### What you will do
Check each line of the data, and copy those where "than" appears.
++++ Extracted material
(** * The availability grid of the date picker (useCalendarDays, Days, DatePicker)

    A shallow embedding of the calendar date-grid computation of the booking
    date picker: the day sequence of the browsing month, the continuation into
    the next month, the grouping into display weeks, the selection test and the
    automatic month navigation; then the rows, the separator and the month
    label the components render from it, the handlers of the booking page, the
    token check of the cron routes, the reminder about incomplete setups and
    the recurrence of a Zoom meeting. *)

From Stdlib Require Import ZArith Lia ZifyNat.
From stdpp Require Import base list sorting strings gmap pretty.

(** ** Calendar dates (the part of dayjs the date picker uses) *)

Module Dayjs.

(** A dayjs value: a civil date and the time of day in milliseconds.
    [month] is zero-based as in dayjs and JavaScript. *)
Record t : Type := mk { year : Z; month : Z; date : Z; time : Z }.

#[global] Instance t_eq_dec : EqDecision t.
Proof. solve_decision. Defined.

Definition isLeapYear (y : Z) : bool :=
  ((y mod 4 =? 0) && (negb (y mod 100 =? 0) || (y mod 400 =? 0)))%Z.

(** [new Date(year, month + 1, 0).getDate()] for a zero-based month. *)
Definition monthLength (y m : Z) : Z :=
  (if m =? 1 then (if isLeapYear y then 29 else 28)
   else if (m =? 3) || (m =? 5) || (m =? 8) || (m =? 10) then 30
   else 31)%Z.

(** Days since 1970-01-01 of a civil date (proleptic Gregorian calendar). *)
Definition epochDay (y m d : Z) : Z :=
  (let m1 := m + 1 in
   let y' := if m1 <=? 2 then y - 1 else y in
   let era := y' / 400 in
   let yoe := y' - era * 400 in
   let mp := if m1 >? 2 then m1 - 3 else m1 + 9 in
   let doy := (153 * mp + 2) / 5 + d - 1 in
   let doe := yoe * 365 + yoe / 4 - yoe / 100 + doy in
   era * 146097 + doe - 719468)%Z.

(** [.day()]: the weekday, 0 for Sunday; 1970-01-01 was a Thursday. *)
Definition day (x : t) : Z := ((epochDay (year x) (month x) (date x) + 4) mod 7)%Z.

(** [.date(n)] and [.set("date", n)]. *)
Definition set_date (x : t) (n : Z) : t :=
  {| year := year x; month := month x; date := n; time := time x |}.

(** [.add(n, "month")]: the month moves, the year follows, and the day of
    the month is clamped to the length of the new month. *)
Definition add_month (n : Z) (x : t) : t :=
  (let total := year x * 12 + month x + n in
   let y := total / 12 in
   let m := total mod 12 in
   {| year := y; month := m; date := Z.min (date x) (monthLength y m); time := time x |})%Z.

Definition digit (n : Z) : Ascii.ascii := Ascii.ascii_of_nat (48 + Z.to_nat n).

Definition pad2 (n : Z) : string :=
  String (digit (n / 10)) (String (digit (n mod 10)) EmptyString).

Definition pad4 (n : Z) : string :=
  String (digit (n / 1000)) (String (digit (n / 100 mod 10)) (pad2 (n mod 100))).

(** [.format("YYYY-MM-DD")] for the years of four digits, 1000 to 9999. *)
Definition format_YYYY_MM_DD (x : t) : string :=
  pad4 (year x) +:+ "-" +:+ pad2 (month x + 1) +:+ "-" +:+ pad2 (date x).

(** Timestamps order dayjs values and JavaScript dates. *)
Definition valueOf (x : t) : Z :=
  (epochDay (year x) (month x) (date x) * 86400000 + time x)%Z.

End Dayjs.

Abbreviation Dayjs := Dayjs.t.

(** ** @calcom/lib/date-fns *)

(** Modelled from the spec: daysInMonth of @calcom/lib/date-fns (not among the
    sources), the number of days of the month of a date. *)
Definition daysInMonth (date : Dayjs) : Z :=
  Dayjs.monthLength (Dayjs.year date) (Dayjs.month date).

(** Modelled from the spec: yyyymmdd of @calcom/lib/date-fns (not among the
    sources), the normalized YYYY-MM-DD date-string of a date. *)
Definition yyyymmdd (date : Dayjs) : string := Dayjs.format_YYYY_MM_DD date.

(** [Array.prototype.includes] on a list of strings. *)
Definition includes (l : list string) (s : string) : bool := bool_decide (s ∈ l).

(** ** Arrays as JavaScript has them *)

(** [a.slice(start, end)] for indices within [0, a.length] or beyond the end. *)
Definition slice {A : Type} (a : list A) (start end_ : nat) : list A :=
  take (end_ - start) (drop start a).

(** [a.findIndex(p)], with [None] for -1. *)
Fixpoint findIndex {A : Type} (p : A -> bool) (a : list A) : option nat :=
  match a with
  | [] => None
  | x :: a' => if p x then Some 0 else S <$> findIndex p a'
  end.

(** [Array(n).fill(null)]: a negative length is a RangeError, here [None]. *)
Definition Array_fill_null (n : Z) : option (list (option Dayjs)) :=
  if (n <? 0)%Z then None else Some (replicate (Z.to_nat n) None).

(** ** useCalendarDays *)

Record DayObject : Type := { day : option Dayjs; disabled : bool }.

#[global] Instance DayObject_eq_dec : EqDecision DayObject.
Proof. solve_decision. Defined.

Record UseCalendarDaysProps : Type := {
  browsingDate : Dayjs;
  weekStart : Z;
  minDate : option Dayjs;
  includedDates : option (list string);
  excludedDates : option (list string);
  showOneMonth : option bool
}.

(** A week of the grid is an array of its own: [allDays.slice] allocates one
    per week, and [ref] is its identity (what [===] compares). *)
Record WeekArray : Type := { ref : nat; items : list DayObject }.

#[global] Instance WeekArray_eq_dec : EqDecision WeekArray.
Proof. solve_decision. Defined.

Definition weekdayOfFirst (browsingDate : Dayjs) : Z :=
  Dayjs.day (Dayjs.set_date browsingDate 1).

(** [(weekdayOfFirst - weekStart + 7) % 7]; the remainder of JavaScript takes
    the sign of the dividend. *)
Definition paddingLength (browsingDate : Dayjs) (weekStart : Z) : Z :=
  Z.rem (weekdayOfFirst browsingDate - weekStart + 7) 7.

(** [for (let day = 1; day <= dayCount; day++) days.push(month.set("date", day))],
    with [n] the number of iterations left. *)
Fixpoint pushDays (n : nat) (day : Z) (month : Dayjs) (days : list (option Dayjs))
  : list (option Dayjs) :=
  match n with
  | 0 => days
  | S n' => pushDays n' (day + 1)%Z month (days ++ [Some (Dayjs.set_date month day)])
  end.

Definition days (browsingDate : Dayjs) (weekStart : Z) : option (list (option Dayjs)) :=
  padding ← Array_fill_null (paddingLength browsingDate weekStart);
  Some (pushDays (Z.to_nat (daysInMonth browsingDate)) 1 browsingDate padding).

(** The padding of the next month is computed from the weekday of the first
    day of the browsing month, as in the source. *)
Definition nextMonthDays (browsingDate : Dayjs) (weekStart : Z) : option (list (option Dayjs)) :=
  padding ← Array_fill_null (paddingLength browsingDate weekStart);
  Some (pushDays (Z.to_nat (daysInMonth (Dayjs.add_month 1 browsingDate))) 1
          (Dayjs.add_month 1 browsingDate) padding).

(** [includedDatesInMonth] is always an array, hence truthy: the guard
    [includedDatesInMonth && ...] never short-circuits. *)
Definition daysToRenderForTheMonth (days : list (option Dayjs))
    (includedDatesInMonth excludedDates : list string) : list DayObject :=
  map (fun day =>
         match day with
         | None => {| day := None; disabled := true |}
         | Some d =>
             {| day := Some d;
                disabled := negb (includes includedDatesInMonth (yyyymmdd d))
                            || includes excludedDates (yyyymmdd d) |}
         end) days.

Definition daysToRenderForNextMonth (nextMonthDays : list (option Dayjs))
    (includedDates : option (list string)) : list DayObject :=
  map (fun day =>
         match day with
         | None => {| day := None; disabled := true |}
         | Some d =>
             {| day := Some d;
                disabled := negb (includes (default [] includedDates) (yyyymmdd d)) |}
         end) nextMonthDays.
++++++++
++++ Extracted material
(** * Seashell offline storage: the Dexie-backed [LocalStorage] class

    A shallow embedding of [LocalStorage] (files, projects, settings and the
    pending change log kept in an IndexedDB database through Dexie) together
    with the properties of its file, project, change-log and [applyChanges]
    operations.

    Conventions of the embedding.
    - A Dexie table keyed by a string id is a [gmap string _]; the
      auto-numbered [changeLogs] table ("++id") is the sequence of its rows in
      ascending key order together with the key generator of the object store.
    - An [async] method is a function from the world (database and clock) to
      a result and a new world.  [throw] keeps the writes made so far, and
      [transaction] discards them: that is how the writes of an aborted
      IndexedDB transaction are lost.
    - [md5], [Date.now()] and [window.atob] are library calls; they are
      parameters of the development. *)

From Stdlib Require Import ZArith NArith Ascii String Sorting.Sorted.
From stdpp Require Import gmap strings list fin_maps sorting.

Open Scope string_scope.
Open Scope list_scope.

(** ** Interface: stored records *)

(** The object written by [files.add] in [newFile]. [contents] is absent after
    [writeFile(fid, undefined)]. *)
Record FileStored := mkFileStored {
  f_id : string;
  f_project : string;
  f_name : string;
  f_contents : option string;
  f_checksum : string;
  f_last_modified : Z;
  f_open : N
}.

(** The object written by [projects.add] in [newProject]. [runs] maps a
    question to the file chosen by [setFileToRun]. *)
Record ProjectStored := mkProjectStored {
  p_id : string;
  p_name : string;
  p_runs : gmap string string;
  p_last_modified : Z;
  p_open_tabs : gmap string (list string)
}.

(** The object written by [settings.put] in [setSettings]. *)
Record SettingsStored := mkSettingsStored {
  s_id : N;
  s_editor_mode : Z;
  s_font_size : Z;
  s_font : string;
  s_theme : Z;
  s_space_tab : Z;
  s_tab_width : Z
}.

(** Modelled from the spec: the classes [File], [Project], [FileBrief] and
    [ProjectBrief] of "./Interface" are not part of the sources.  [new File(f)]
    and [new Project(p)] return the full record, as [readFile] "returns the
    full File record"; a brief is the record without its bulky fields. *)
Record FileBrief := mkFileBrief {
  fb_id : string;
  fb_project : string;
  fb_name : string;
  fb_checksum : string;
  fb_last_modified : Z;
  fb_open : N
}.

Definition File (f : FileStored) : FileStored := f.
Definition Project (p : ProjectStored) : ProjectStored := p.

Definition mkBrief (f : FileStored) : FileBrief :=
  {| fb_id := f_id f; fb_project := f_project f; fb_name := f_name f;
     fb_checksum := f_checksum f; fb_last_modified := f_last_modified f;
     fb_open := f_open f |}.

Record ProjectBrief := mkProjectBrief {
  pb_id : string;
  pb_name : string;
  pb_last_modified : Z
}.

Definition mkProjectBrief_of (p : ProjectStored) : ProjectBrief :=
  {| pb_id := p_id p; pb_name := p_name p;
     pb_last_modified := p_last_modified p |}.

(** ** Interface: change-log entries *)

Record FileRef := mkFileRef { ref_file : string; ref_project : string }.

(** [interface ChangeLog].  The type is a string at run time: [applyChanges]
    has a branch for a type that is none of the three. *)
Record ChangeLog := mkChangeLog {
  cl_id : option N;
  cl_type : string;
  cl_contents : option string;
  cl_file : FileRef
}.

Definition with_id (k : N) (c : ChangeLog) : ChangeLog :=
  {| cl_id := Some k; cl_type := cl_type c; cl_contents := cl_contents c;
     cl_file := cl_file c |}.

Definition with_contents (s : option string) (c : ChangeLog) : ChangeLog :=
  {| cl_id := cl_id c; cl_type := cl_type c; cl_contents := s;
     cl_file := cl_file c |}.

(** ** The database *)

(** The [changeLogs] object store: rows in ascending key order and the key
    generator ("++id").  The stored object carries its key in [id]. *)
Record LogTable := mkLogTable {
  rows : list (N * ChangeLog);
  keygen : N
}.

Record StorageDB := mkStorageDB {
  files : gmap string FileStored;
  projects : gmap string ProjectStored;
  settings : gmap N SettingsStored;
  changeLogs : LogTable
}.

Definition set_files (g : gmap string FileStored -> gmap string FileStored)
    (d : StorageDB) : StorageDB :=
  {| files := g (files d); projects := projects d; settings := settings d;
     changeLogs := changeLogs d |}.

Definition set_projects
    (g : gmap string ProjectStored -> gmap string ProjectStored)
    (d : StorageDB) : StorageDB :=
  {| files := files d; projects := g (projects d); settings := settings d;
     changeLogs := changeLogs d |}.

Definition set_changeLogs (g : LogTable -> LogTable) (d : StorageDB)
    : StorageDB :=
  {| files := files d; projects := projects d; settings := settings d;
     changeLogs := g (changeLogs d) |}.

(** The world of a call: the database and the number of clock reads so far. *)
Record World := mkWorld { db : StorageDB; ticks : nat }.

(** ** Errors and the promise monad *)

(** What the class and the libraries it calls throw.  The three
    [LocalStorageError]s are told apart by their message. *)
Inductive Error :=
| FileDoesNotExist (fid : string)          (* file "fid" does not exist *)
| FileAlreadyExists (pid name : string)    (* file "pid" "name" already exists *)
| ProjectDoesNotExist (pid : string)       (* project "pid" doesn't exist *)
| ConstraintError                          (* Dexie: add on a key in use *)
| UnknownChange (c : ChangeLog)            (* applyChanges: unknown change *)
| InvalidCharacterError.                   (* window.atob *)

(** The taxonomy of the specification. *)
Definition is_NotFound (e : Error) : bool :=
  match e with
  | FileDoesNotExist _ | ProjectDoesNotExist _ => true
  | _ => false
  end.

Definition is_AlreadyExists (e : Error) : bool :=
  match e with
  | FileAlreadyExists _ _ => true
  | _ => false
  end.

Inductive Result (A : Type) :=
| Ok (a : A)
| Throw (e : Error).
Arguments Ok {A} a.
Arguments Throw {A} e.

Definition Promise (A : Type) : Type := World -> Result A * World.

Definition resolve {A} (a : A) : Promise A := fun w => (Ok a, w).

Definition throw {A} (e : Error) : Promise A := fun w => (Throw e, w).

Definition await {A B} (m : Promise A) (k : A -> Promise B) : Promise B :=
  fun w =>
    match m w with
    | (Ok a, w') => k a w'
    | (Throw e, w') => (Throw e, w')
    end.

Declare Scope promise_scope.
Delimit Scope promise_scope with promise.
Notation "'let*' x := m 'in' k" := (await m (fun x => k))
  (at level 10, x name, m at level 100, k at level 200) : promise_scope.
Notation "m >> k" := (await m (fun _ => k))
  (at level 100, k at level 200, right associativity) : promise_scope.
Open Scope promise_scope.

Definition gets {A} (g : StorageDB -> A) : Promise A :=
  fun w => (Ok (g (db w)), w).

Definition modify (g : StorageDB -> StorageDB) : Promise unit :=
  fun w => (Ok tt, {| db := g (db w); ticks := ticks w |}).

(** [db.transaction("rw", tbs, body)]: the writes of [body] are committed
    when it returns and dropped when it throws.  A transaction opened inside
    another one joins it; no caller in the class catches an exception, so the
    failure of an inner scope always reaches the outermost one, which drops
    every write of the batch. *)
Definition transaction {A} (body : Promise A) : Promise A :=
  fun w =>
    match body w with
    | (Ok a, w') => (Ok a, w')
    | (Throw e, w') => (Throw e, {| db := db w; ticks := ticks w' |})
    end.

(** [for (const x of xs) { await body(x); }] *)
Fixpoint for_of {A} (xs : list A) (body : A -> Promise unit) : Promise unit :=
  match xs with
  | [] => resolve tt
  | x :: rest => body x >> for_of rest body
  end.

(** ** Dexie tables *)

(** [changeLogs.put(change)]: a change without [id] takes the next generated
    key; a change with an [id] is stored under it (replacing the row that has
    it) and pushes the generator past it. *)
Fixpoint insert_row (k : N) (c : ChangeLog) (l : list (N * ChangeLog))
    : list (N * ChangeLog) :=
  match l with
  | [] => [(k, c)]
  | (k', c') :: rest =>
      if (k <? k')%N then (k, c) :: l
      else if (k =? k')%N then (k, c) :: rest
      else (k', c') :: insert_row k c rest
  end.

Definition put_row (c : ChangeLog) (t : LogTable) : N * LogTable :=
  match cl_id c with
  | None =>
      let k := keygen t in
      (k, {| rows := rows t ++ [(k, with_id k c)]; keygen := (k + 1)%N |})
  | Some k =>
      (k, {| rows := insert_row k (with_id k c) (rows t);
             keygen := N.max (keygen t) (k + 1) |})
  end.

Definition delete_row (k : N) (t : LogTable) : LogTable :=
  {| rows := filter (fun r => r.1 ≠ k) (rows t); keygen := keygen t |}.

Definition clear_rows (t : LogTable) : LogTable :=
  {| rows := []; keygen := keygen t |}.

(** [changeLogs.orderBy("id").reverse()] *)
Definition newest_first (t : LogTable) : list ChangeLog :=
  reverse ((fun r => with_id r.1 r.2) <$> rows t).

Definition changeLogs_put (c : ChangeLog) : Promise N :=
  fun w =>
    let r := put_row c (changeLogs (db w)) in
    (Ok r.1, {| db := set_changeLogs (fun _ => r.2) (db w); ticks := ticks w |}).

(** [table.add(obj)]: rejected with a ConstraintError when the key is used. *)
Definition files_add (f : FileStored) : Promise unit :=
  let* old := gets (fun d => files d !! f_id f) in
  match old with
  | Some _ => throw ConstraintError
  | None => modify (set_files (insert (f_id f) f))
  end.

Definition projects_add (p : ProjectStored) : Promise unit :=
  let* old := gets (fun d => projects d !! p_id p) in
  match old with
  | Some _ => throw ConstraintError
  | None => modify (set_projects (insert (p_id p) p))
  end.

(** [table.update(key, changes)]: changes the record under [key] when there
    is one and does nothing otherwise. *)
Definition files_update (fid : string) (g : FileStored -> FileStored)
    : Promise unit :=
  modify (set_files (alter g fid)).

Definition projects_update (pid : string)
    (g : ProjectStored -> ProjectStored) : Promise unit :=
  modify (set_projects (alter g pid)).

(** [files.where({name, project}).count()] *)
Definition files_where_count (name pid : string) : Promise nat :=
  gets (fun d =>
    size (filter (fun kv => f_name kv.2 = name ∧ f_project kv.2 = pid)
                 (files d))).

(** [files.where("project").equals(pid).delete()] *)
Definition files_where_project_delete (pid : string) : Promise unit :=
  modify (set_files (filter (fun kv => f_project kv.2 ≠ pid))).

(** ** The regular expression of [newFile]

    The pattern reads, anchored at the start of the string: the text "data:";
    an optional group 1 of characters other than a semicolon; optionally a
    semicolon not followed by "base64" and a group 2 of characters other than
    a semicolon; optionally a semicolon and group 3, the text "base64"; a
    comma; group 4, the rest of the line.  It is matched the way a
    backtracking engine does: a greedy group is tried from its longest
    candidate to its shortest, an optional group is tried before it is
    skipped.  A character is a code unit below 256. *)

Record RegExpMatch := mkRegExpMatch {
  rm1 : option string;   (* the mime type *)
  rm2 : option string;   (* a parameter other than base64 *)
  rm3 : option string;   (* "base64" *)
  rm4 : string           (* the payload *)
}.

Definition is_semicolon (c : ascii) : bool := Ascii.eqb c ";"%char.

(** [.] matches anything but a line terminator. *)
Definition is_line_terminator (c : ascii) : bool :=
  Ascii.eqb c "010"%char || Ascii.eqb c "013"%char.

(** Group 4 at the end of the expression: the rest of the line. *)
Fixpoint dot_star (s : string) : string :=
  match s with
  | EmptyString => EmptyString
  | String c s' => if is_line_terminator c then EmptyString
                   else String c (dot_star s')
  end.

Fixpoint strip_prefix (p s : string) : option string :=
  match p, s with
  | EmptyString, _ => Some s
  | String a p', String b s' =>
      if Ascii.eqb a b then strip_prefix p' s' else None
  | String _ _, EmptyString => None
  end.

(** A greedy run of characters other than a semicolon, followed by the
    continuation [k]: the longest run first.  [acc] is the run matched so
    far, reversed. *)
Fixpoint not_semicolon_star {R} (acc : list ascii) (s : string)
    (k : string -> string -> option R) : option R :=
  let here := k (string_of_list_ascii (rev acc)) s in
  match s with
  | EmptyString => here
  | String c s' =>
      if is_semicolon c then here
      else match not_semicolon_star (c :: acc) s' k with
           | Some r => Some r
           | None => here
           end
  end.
++++++++
++++ Extracted material
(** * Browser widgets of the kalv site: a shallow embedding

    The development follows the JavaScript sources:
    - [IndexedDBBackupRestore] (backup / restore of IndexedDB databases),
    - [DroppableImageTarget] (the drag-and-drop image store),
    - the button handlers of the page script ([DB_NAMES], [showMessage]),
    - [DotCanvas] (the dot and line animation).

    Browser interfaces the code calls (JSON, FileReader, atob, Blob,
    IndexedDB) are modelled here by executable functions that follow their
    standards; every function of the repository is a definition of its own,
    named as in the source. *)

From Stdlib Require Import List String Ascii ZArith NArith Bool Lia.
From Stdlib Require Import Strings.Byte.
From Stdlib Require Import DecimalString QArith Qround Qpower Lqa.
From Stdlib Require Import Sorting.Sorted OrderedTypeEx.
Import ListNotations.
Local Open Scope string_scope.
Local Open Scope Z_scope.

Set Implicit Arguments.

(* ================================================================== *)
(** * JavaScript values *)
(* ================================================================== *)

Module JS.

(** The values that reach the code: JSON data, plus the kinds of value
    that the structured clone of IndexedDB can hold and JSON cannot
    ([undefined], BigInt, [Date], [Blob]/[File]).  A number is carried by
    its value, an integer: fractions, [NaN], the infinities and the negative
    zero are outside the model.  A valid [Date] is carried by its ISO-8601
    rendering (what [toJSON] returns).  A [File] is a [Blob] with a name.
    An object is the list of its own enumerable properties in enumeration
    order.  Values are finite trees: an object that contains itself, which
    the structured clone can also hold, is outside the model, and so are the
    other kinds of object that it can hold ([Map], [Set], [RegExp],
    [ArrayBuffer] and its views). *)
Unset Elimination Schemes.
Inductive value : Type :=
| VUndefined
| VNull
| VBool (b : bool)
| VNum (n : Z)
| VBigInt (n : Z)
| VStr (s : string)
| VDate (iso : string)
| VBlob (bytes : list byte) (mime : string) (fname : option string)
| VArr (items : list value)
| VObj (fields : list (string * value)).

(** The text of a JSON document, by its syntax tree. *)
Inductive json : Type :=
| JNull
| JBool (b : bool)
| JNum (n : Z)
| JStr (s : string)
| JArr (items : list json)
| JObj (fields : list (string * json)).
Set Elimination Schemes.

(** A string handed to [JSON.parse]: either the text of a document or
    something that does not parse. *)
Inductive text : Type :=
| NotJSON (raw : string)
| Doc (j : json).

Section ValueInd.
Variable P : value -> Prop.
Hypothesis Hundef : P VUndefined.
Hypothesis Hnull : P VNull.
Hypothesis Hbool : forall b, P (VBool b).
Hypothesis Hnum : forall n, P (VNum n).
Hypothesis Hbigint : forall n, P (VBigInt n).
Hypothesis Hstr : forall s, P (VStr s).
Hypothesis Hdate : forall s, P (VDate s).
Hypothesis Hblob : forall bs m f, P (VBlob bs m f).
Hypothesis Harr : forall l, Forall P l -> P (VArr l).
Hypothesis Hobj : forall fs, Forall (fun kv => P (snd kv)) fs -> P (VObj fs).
++++++++
### Solution
    an optional group 1 of characters other than a semicolon; optionally a
    semicolon not followed by "base64" and a group 2 of characters other than
  rm2 : option string;   (* a parameter other than base64 *)
(** A greedy run of characters other than a semicolon, followed by the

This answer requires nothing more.